ASSIGNMENT:
Only a number is wanted here. Tally the lines of the data that contain "observed".

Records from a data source
(** [cleanup_reservation_for_cwd]: the cleanup or disposal that new launches in
    a directory have to wait for. *)
Definition reserves `{Directories} (target cwd : string) : bool :=
  match comparison_key target, comparison_key cwd with
  | Ok target, Ok cwd => contains_or_equals target cwd
  | _, _ => false
  end.
Definition cleanup_reservation_for_cwd `{Directories} (st : CurrentState) (cwd : string)
  : option (string * string) :=
  match find_first (fun operation =>
          is_none (co_failure operation) && reserves (cb_worktree_path (co_baseline operation)) cwd)
          (cleanup_operations st) with
  | Some operation => Some (co_task_id operation, co_operation_id operation)
  | None =>
      match find_first (fun operation =>
              (so_mode operation == SM_DiscardDirectory) && reserves (so_target_path operation) cwd)
              (stale_resolution_operations st) with
      | Some operation => Some (so_task_id operation, so_operation_id operation)
      | None => None
      end
  end.

(** ** One request from end to end

    [control/handlers/worktree.rs], [cleanup_task_worktree]: the lock is
    released whenever git is asked.  At the [k]-th time, [cw_gate k] is what
    becomes of the permit to observe and of the blocking worker, git and the file
    system answer as [cw_git k] and [cw_directories k] say, a removal ends as
    [cw_remove k] says, and [cw_others k] is what the rest of the daemon does to
    the runtime before the lock is taken again.  The invalidations that the
    handler publishes are left out. *)
Record CleanupWorld : Type := MkCleanupWorld {
  cw_gate : nat -> result CoreError unit;
  cw_git : nat -> Git;
  cw_directories : nat -> Directories;
  cw_remove : nat -> WorktreeCleanupMode -> string -> string -> result GitError unit;
  cw_others : nat -> WorktreeRuntime -> WorktreeRuntime
}.

(** [TaskWorktreeCleanupRemovalStep::execute] *)
Definition step_execute (remove : WorktreeCleanupMode -> string -> string -> result GitError unit)
    (step : TaskWorktreeCleanupStep) : ExecutedTaskWorktreeCleanupRemoval :=
  let operation := cst_operation step in
  let baseline := co_baseline operation in
  MkExecutedTaskWorktreeCleanupRemoval step
    (remove (co_cleanup_mode operation) (cb_repository_root baseline) (cb_worktree_path baseline)).

Section request.
Context `{Host} {Projection : Type}.
Context (task_current_projection : WorktreeRuntime -> string -> result CoreError Projection).
Context (w : CleanupWorld).

Definition Ended : Type := option (result CoreError (CleanupAnswer Projection) * WorktreeRuntime).

(** One round of the loop: the answer, or the next step. *)
Definition drive_round (k : nat) (progress : TaskWorktreeCleanupProgress Projection)
    (rt : WorktreeRuntime)
  : result CoreError (TaskWorktreeCleanupProgress Projection) * WorktreeRuntime :=
  match progress with
  | Progress_Return answer => (Ok (Progress_Return answer), rt)
  | Progress_Revalidate step | Progress_Verify step =>
      match (let? _ := cw_gate w k in step_observe (cw_git w k) step) with
      | Err e => (Err e, rt)
      | Ok observed =>
          @apply_task_worktree_cleanup_observation _ (cw_directories w k) _
            task_current_projection observed (cw_others w k rt)
      end
  | Progress_Remove step =>
      match cw_gate w k with
      | Err e => (Err e, rt)
      | Ok _ =>
          apply_task_worktree_cleanup_removal (step_execute (cw_remove w k) step)
            (cw_others w k rt)
      end
  end.

(** The loop, for at most [fuel] rounds; [None]: it goes on. *)
Fixpoint drive_cleanup (fuel k : nat) (progress : TaskWorktreeCleanupProgress Projection)
    (rt : WorktreeRuntime) : Ended :=
  match progress with
  | Progress_Return answer => Some (Ok answer, rt)
  | _ =>
      match fuel with
      | 0 => None
      | S fuel =>
          match drive_round k progress rt with
          | (Err e, rt) => Some (Err e, rt)
          | (Ok progress, rt) => drive_cleanup fuel (S k) progress rt
          end
      end
  end.

Context {Value : Type} `{JsonValue Value} `{JsonNumbers Value} `{UuidText}.

Definition cleanup_task_worktree (fuel : nat) (params : Value) (rt : WorktreeRuntime) : Ended :=
  match @plan_task_worktree_cleanup (cw_directories w 0) _ task_current_projection _ _ _ _ rt params
  with
  | Err e => Some (Err e, rt)
  | Ok (Planning_Return answer) => Some (Ok answer, rt)
  | Ok (Planning_Finalize finalization) =>
      Some (finalize_task_worktree_cleanup task_current_projection finalization (cw_others w 0 rt))
  | Ok (Planning_Observe plan) =>
      match (let? _ := cw_gate w 0 in plan_observe (cw_git w 0) plan) with
      | Err e => Some (Err e, rt)
      | Ok observed =>
          match @begin_cleanup _ (cw_directories w 0) _ task_current_projection observed
                  (cw_others w 0 rt) with
          | (Err e, rt) => Some (Err e, rt)
          | (Ok progress, rt) => drive_cleanup fuel 1 progress rt
          end
      end
  end.
End request.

ANSWER SPACE:
4